As it was foretold, so it has come to pass: The Federal Communications Commission, under the direction of its new Chairman Ajit Pai, has taken action to block a portion of its own new privacy rule for internet service providers.
The stay is no surprise; Pai’s office announced last week that it was coming.
The stay specifically applies to the data security part of the rule, which the Commission voted to adopt in Oct. 2016.
The piece of the rule now on hold has to do with how your ISP has to protect your data, and how and when it has to disclose to you if it’s hacked, breached, stolen, or otherwise illicitly accessed.
Pai asked the Commission — consisting of himself, fellow Republican Michael O’Rielly, and Democrat Mignon Clyburn — to hold an emergency vote this week to enact the stay, before the rule goes into effect tomorrow, March 2. However, he said if the FCC didn’t have a vote, then he’d order the relevant bureau within the FCC to simply issue the stay instead, which it now appears to have done.
In a statement to press, the FCC says the action “ensures consumers have uniform online privacy protections” with those the Federal Trade Commission enforces on “edge providers” referring to internet-based companies like Google, Facebook, and Amazon.

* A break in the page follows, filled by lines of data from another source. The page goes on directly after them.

Lemma restore_regs_ok h F ws : frame_ok F → x h !!! sp = F → mget (memory h) (F + 8) 29 = Some ws →
  run restore_regs h = Ok tt (set_x (fill (x h) frame_regs ws) h).
Proof.
  intros [H1 H2 H3] HF Hg. apply (restore_loop frame_regs 0 h F); try done; [by apply frame_end|compute_done].
Qed.

Lemma fill_other rs : ∀ x ws r, r ∉ rs → fill x rs ws !!! r = x !!! r.
Proof.
  induction rs as [|r' rs IH]; intros x [|w ws] r Hr; try done. apply not_elem_of_cons in Hr as [Hr Hrs]. cbn [fill].
  rewrite IH by done. by apply list_lookup_total_insert_ne.
Qed.

Lemma fill_length rs : ∀ x ws, length (fill x rs ws) = length x.
Proof. induction rs as [|r rs IH]; intros x [|w ws]; try done. cbn [fill]. rewrite IH. apply length_insert. Qed.

Lemma fill_saved rs : ∀ x ws, NoDup rs → (∀ r, r ∈ rs → (r < length x)%nat) → length ws = length rs →
  (λ r, fill x rs ws !!! r) <$> rs = ws.
Proof.
  induction rs as [|r rs IH]; intros x [|w ws] Hnd Hlt Hl; try done. apply NoDup_cons in Hnd as [Hr Hnd]. cbn [fill fmap list_fmap].
  rewrite fill_other by done. rewrite list_lookup_total_insert_eq by (apply Hlt; by left). f_equal.
  apply IH; [done| |by injection Hl]. intros r' Hr'. rewrite length_insert. apply Hlt. by right.
Qed.

Lemma frame_regs_small r : r ∈ frame_regs → (r < 32)%nat.
Proof. intros Hr. assert (Forall (λ r, (r < 32)%nat) frame_regs) as H by (compute_done). by eapply Forall_forall in H. Qed.

Lemma saved_fill x ws : length x = 32%nat → length ws = 29%nat → saved (fill x frame_regs ws) = ws.
Proof.
  intros Hx Hw. apply fill_saved; [compute_done| |done]. intros r Hr. rewrite Hx. by apply frame_regs_small.
Qed.

(** The registers are those in the frame, the stack pointer, the global pointer and x0. *)
Lemma registers_eq x x' : length x = 32%nat → length x' = 32%nat → saved x = saved x' →
  x !!! 0%nat = x' !!! 0%nat → x !!! gp = x' !!! gp → x !!! sp = x' !!! sp → x = x'.
Proof.
  intros Hl Hl' Hs H0 Hg Hsp. apply list_eq. intros i. destruct (decide (i < 32)%nat) as [Hi|Hi].
  2: { rewrite !lookup_ge_None_2; [done|lia..]. }
  rewrite (list_lookup_lookup_total_lt x), (list_lookup_lookup_total_lt x') by lia. f_equal.
  assert (i ∈ 0%nat :: gp :: sp :: frame_regs) as Hin.
  { assert (Forall (λ i, i ∈ 0%nat :: gp :: sp :: frame_regs) (seq 0 32)) as Hall by (compute_done).
    eapply Forall_forall in Hall; [exact Hall|]. apply elem_of_seq. lia. }
  rewrite !elem_of_cons in Hin. destruct Hin as [->|[->|[->|Hin]]]; [done..|].
  unfold saved in Hs. clear -Hs Hin. revert Hs. induction frame_regs as [|r rs IH]; [by apply elem_of_nil in Hin|].
  cbn [fmap list_fmap]. intros Hs. injection Hs as Hr Hs. apply elem_of_cons in Hin as [->|Hin]; [done|by apply IH].
Qed.

(** ** Single instructions *)

Section Instructions.
Context {B : Type} (g : unit → @H K B) (h : hart).

Lemma i_addi rd rs imm : (exec_instr (ADDI rd rs imm) ≫= g) h = g tt (set_x (<[rd := u64 (x h !!! rs + imm)]> (x h)) h).
Proof. done. Qed.
Lemma i_mv rd rs : (exec_instr (MV rd rs) ≫= g) h = g tt (set_x (<[rd := x h !!! rs]> (x h)) h).
Proof. done. Qed.
Lemma i_li rd v : (exec_instr (LI rd v) ≫= g) h = g tt (set_x (<[rd := v]> (x h)) h).
Proof. done. Qed.
Lemma i_csrr rd c : (exec_instr (CSRR rd c) ≫= g) h = g tt (set_x (<[rd := csr_value c h]> (x h)) h).
Proof. done. Qed.
Lemma i_var rd v : (exec_instr (LOAD_VAR rd v) ≫= g) h = g tt (set_x (<[rd := variable_value v h]> (x h)) h).
Proof. done. Qed.
Lemma i_csrw_mepc rs : (exec_instr (CSRW CSR_mepc rs) ≫= g) h = g tt (set_mepc (x h !!! rs) h).
Proof. done. Qed.
Lemma i_csrc rs : (exec_instr (CSRC CSR_mstatus rs) ≫= g) h = g tt (set_mstatus (Z.ldiff (mstatus h) (x h !!! rs)) h).
Proof. done. Qed.
Lemma i_csrs rs : (exec_instr (CSRS CSR_mstatus rs) ≫= g) h = g tt (set_mstatus (Z.lor (mstatus h) (x h !!! rs)) h).
Proof. done. Qed.
Lemma i_label l : (exec_instr (LABEL l) ≫= g) h = g tt h.
Proof. done. Qed.
Lemma i_sw r : x h !!! r = CLINT_CTRL_ADDR → (exec_instr (SW_ZERO r) ≫= g) h = g tt (set_msip 0 h).
Proof. intros E. apply hb_ok. cbn [Riscv.exec_instr]. unfold reg, hget, mbind, H_bind. by rewrite E. Qed.

Lemma i_store rs off b p : x h !!! b = p → u64 (p + off) = p + off → (p + off) mod 8 = 0 → is_Some (memory h !! (p + off)) →
  (exec_instr (REG_S rs off b) ≫= g) h = g tt (set_memory (<[p + off := x h !!! rs]> (memory h)) h).
Proof.
  intros Hb Hu Hm Hs. apply hb_ok. cbn [Riscv.exec_instr]. unfold reg, hget, mbind, H_bind. rewrite Hb, Hu. by apply store_ok.
Qed.

Lemma i_load rd off b p v : x h !!! b = p → u64 (p + off) = p + off → (p + off) mod 8 = 0 → memory h !! (p + off) = Some v →
  (exec_instr (REG_L rd off b) ≫= g) h = g tt (set_x (<[rd := v]> (x h)) h).
Proof.
  intros Hb Hu Hm Hs. apply hb_ok. cbn [Riscv.exec_instr]. unfold reg, hget. unfold mbind at 1. unfold H_bind. rewrite Hb, Hu.
  by rewrite (load_ok _ v).
Qed.

(** At the address in the register itself. *)
Lemma i_store0 rs b p : x h !!! b = p → 0 ≤ p < 2 ^ 64 → p mod 8 = 0 → is_Some (memory h !! p) →
  (exec_instr (REG_S rs 0 b) ≫= g) h = g tt (set_memory (<[p := x h !!! rs]> (memory h)) h).
Proof.
  intros Hb Hp Hm Hs. rewrite (i_store _ _ _ p); rewrite ?Z.add_0_r; try done. by apply wrap_small.
Qed.

Lemma i_load0 rd b p v : x h !!! b = p → 0 ≤ p < 2 ^ 64 → p mod 8 = 0 → memory h !! p = Some v →
  (exec_instr (REG_L rd 0 b) ≫= g) h = g tt (set_x (<[rd := v]> (x h)) h).
Proof.
  intros Hb Hp Hm Hs. apply (i_load _ _ _ p); rewrite ?Z.add_0_r; try done. by apply wrap_small.
Qed.
End Instructions.

(** Executing one instruction that does not jump. *)
Lemma e_step n i code h : straight i = true → exec (S n) (i :: code) h = (exec_instr i;; exec n code) h.
Proof.
  intros Hi. transitivity ((run [i];; exec n code) h); [apply (exec_straight [i] code n h); cbn; by rewrite Hi|].
  cbn [run]. by rewrite hb_assoc.
Qed.

(** A branch that is taken, and one that is not. *)
Lemma e_jump n i l code code' h : branch i h = Ok (Some l) h → exec_instr i h = Ok tt h → find_label l trap_code = Some code' →
  match i with MRET => False | _ => True end → exec (S n) (i :: code) h = exec n code' h.
Proof.
  intros Hb Hi Hl Hm. assert (exec (S n) (i :: code) h = (exec_instr i;; l ← branch i;
    match l with Some l => code ← hlift (find_label l trap_code); exec n code | None => exec n code end) h) as -> by (by destruct i).
  rewrite (hb_ok _ _ _ _ _ Hi), (hb_ok _ _ _ _ _ Hb). rewrite Hl. done.
Qed.

Lemma e_next n i code h : branch i h = Ok None h → exec_instr i h = Ok tt h →
  match i with MRET => False | _ => True end → exec (S n) (i :: code) h = exec n code h.
Proof.
  intros Hb Hi Hm. assert (exec (S n) (i :: code) h = (exec_instr i;; l ← branch i;
    match l with Some l => code ← hlift (find_label l trap_code); exec n code | None => exec n code end) h) as -> by (by destruct i).
  by rewrite (hb_ok _ _ _ _ _ Hi), (hb_ok _ _ _ _ _ Hb).
Qed.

“The Commission’s stay will provide time for the FCC to work with the FTC to create a comprehensive and consistent framework for protecting Americans’ online privacy,” the statement reads. “The FTC had proven to be an effective cop on the beat for safeguarding digital privacy. But in 2015, the FCC stripped the FTC of its authority over ISPs’ privacy and data security practices when it adopted the Title II Order. Today’s stay will also ensure that ISPs and other telecommunications carriers do not incur substantial and unnecessary compliance costs while the Commission considers modifications to the rule.”
However, as critical commissioners from both the FTC and the FCC recently noted, there are two problems with that line of thought.

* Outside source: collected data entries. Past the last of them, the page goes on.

Lemma thread_moves_runs G m h m' h' : runs G m h → thread_moves m h m' h' → runs G m' h'.
Proof.
  intros [Him [? ? Hgp ? ?] Hpc Hie] Hmv. pose proof Him as [H1 H2 H3 H4 H5 (on & H6 & H6') H7 H8 H9].
  destruct Hmv as [M1 M2 M3 M4 (T & MT & MT0 & Mk & Mm) M5 M6 M7 M8 M9 [M10 M11] ->].
  assert (k_active (kern h') = 0 ∨ k_active (kern h') = k_active (mkern m)) as Hact by (rewrite <- H1; destruct M9 as [E|E]; [by right|by left]).
  assert (f h' = f h ∨ fpu_owner_thread h ≠ 0) as Hf.
  { destruct M11 as [?|Hon]; [by left|right]. apply H6'. destruct H6 as [E _], Hon as [E' _]. rewrite E in E'. by destruct on. }
  destruct (fps_moves m h h' Him M7 M8) as [Hfo Hfps]; [|done|done|].
  { intros q [T' Hq]. apply Mk; congruence. }
  split; [|split; try done; congruence|done|done]. split; cbn [mkern isrs ctxs fps]; try done; [congruence|..].
  - destruct Hact as [?|E]; [by left|]. rewrite E. destruct H4 as [?|(Ht & Hz & Hn)]; [by left|right].
    split_and!; [by eapply tcb_ok_kept|done|done].
  - intros T' c Hc. eapply parked_elsewhere; [by apply H5| |exact Mk|exact Mm]. intros ->. congruence.
  - exists on. split; [by apply M4|]. intros Hon. destruct (H6' Hon) as (Hne & Ho & Hoc). rewrite M7. split_and!; [done| |done].
    destruct Hact as [?|E]; [by right|]. by rewrite E.
Qed.

(** Every state of an execution implements the machine. *)
Lemma step_runs G s s' : step s s' → runs G s.1 s.2 → runs G s'.1 s'.2.
Proof.
  intros Hst. destruct Hst as [m h m' h' Hmv|m h m' h' F e Hroom Hal Htr Htrap]; cbn [fst snd]; intros Hr.
  - by eapply thread_moves_runs.
  - destruct e as [cause|].
    + destruct (interrupt_ok G m m' h F cause Hr Hroom Htr Hal) as (h2 & E & Hr'). unfold trap_cause in Htrap. rewrite Htrap in E.
      by injection E as ->.
    + destruct Hal as [Hoff Ht]. apply trapped_fp in Htr as (-> & HA & Hreq & Hfp & ws & Hws).
      destruct (fp_trap_transparent G m h F ws Hr Hroom Hoff HA Hws Hreq Ht Hfp) as (h2 & E & Hr' & _).
      unfold trap_cause in Htrap. rewrite Htrap in E. by injection E as ->.
Qed.

Lemma steps_run G s s' : rtc step s s' → runs G s.1 s.2 → runs G s'.1 s'.2.
Proof. induction 1; eauto using step_runs. Qed.

(** A thread that is suspended. *)
Lemma parked_nonzero m h T c : implements m h → ctxs m !! T = Some c → T ≠ 0 ∧ k_active (mkern m) ≠ T.
Proof.
  intros Him Hc. destruct (im_ctxs _ _ Him T c Hc) as (_ & F & [[_ ? _ _] _ _ _ _] & _). split; [lia|]. intros E.
  destruct (im_active _ _ Him) as [?|(_ & _ & ?)]; [lia|congruence].
Qed.

Lemma switch_kept m m' T c : switch m = Some m' → ctxs m !! T = Some c → k_active (mkern m) ≠ T → fps m' = fps m ∧
  if decide (k_active (mkern m') = T) then cur m' = c else ctxs m' !! T = Some c.
Proof.
  intros Hsw Hc Hne. unfold switch in Hsw. fold (all_parked m) in Hsw. destruct (k_sched_run (mkern m)) as [k'|]; [|done].
  cbn in Hsw. destruct (all_parked m !! k_active k') as [c'|] eqn:Hc'; [|done]. injection Hsw as <-. split; [done|].
  assert (all_parked m !! T = Some c) as HT.
  { unfold all_parked. destruct (_ =? 0); [done|]. by rewrite lookup_insert_ne. }
  cbn [mkern cur ctxs]. destruct (decide (k_active k' = T)) as [E|HneT]; [congruence|]. by rewrite lookup_delete_ne.
Qed.

(** One step: what a suspended thread will continue with stays, and when the step
    takes the thread up again, it continues with that. *)
Lemma step_kept G m h m' h' T c : runs G m h → step (m, h) (m', h') → ctxs m !! T = Some c →
  fps m' !! T = fps m !! T ∧ if decide (k_active (mkern m') = T) then cur m' = c else ctxs m' !! T = Some c.
Proof.
  intros Hr Hst Hc. destruct (parked_nonzero m h T c (ru_implements _ _ _ Hr) Hc) as [HT0 HTA].
  inversion Hst as [m1 h1 m2 h2 Hmv|m1 h1 m2 h2 F e Hroom Hk Hint Htrap]; subst; [|destruct e as [cause|]].
  - pose proof (ru_implements _ _ _ Hr) as Him. destruct Hmv as [_ _ _ _ _ _ _ _ _ Hact [_ Hf] ->]. cbn [mkern ctxs fps cur].
    split.
    + destruct (decide (f h' = f h)) as [|Ef]; [done|]. destruct Hf as [?|Hon]; [done|].
      destruct (im_fs _ _ Him) as (on & Hon' & Ho). assert (on = true) as ->.
      { destruct Hon as [E _], Hon' as [E' _]. rewrite E in E'. by destruct on. }
      destruct (Ho eq_refl) as (_ & _ & Hn). apply lookup_insert_ne. congruence.
    + rewrite decide_False; [done|]. rewrite <- (im_kern _ _ Him) in HTA. destruct Hact as [E|E]; congruence.
  - cbn [trapped trap_allowed] in *. unfold interrupt in Hint. destruct (cause =? IRQ_M_SOFT).
    + destruct (switch_kept _ _ T c Hint Hc HTA) as [-> Hk']. done.
    + destruct (service cause (isrs m) (mkern m)) as [k|] eqn:Es; [|done]. cbn in Hint. specialize (Hk k eq_refl).
      unfold afterwards in Hint. destruct (_ =? 0).
      * injection Hint as <-. split; [done|]. cbn [mkern set_mkern ctxs]. rewrite Hk. by rewrite decide_False.
      * destruct (switch_kept (set_mkern k m) m' T c Hint) as [-> Hk']; [done|cbn; congruence|done].
  - apply trapped_fp in Hint as [-> _]. split; [done|]. by rewrite decide_False.
Qed.

(** Steps during which [T] does not run. *)
Definition step_without (T : Z) (s s' : machine * hart) : Prop := step s s' ∧ k_active (mkern s'.1) ≠ T.

Lemma steps_without_kept G T c s s' : rtc (step_without T) s s' → runs G s.1 s.2 → ctxs s.1 !! T = Some c →
  runs G s'.1 s'.2 ∧ ctxs s'.1 !! T = Some c ∧ fps s'.1 !! T = fps s.1 !! T.
Proof.
  induction 1 as [s|s1 s2 s3 [Hst Hne] _ IH]; [done|]. intros Hr Hc. destruct s1 as [m1 h1], s2 as [m2 h2].
  pose proof (step_runs G _ _ Hst Hr) as Hr2. destruct (step_kept G _ _ _ _ T c Hr Hst Hc) as [Hf Hk].
  rewrite decide_False in Hk by done. destruct (IH Hr2 Hk) as (? & ? & Hf'). split_and!; [done..|]. cbn [fst] in *. by rewrite Hf'.
Qed.

(** C8: However long a thread has been suspended and whatever ran in between: when it
    runs again, it continues at its program counter, with its registers, and its
    floating-point registers are those it had. *)
Theorem thread_resumes G m h m1 h1 m2 h2 T c : runs G m h → ctxs m !! T = Some c →
  rtc (step_without T) (m, h) (m1, h1) → step (m1, h1) (m2, h2) → k_active (kern h2) = T →
  pc h2 = c_pc c ∧ x h2 !!! sp = c_sp c ∧ saved (x h2) = c_regs c ∧ fps m2 !! T = fps m !! T.
Proof.
  intros Hr Hc Hsteps Hst HT. destruct (steps_without_kept G T c _ _ Hsteps Hr Hc) as (Hr1 & Hc1 & Hf1). cbn [fst snd] in *.
  pose proof (step_runs G _ _ Hst Hr1) as Hr2. cbn [fst snd] in Hr2. destruct (step_kept G _ _ _ _ T c Hr1 Hst Hc1) as [Hf2 Hk].
  rewrite (im_kern _ _ (ru_implements _ _ _ Hr2)) in HT. rewrite decide_True in Hk by done.
  destruct Hr2 as [_ [_ _ _ Hsp Hregs] Hpc _]. subst c. split_and!; [done..|congruence].
Qed.
End Contexts.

One: The had already given its on-the-record approval of the FCC’s new rule. Two: The FTC literally can’t enforce privacy standards for ISPs so long as those companies are defined as Title II common carriers under the law — which, thanks to our old friend net neutrality, they are.
When the FCC voted last year to adopt the rule, then-FTC chair Edith Ramirez voiced her support for it, saying that the FCC’s rule “will provide robust privacy protections, including protecting sensitive information such as consumers’ social security numbers, precise geolocation data, and content of communications, and requiring reasonable data security practices.”
Last week, FTC Commissioner Terrell McSweeny, in a joint statement with the FCC’s Clyburn, said she was “very troubled by the news that the data security protections of the Broadband Privacy Rule will be put on hold,” adding, “removing security requirements from broadband providers is needlessly dangerous for American consumers. The rules the FCC adopted conform to long standing FTC practice and provide clear rules on how broadband companies should protect their customers’ personal information.”
However, McSweeny’s boss appears to feel as differently about the situation as Clyburn’s does. Acting FTC Chair Maureen Ohlhausen — who had until now remained mum on the topic — today applauded the stay in a joint statement with Pai.
“The Federal Communications Commission and the Federal Trade Commission are committed to protecting the online privacy of American consumers,” said Pai and Ohlhausen. “We believe that the best way to do that is through a comprehensive and consistent framework. After all, Americans… shouldn’t have to be lawyers or engineers to figure out if their information is protected differently depending on which part of the Internet holds it.”
So far, so good, but then the two clearly paint a target on net neutrality itself: “That’s why we disagreed with the FCC’s unilateral decision in 2015 to strip the FTC of its authority over broadband providers’ privacy and data security practices, removing an effective cop from the beat,” continues the joint statement. “The FTC has a long track record of protecting consumers’ privacy and security throughout the Internet ecosystem. It did not serve consumers’ interests to abandon this longstanding, bipartisan, successful approach.”
“We still believe that jurisdiction over broadband providers’ privacy and data security practices should be returned to the FTC, the nation’s expert agency with respect to these important subjects. All actors in the online space should be subject to the same rules, enforced by the same agency.”
In order to make that happen, however, the Open Internet Rule of 2015 would have to go away, which is exactly what the telecom lobby hopes will happen by challenging the ISP privacy rule.
The stay on the rule will be in effect until “the Commission is able to act on pending petitions for reconsideration.”
Those petitions, as we’ve explained, want the FCC to completely do away with the ISP privacy rule altogether… and ideally, for the industry, net neutrality along with it.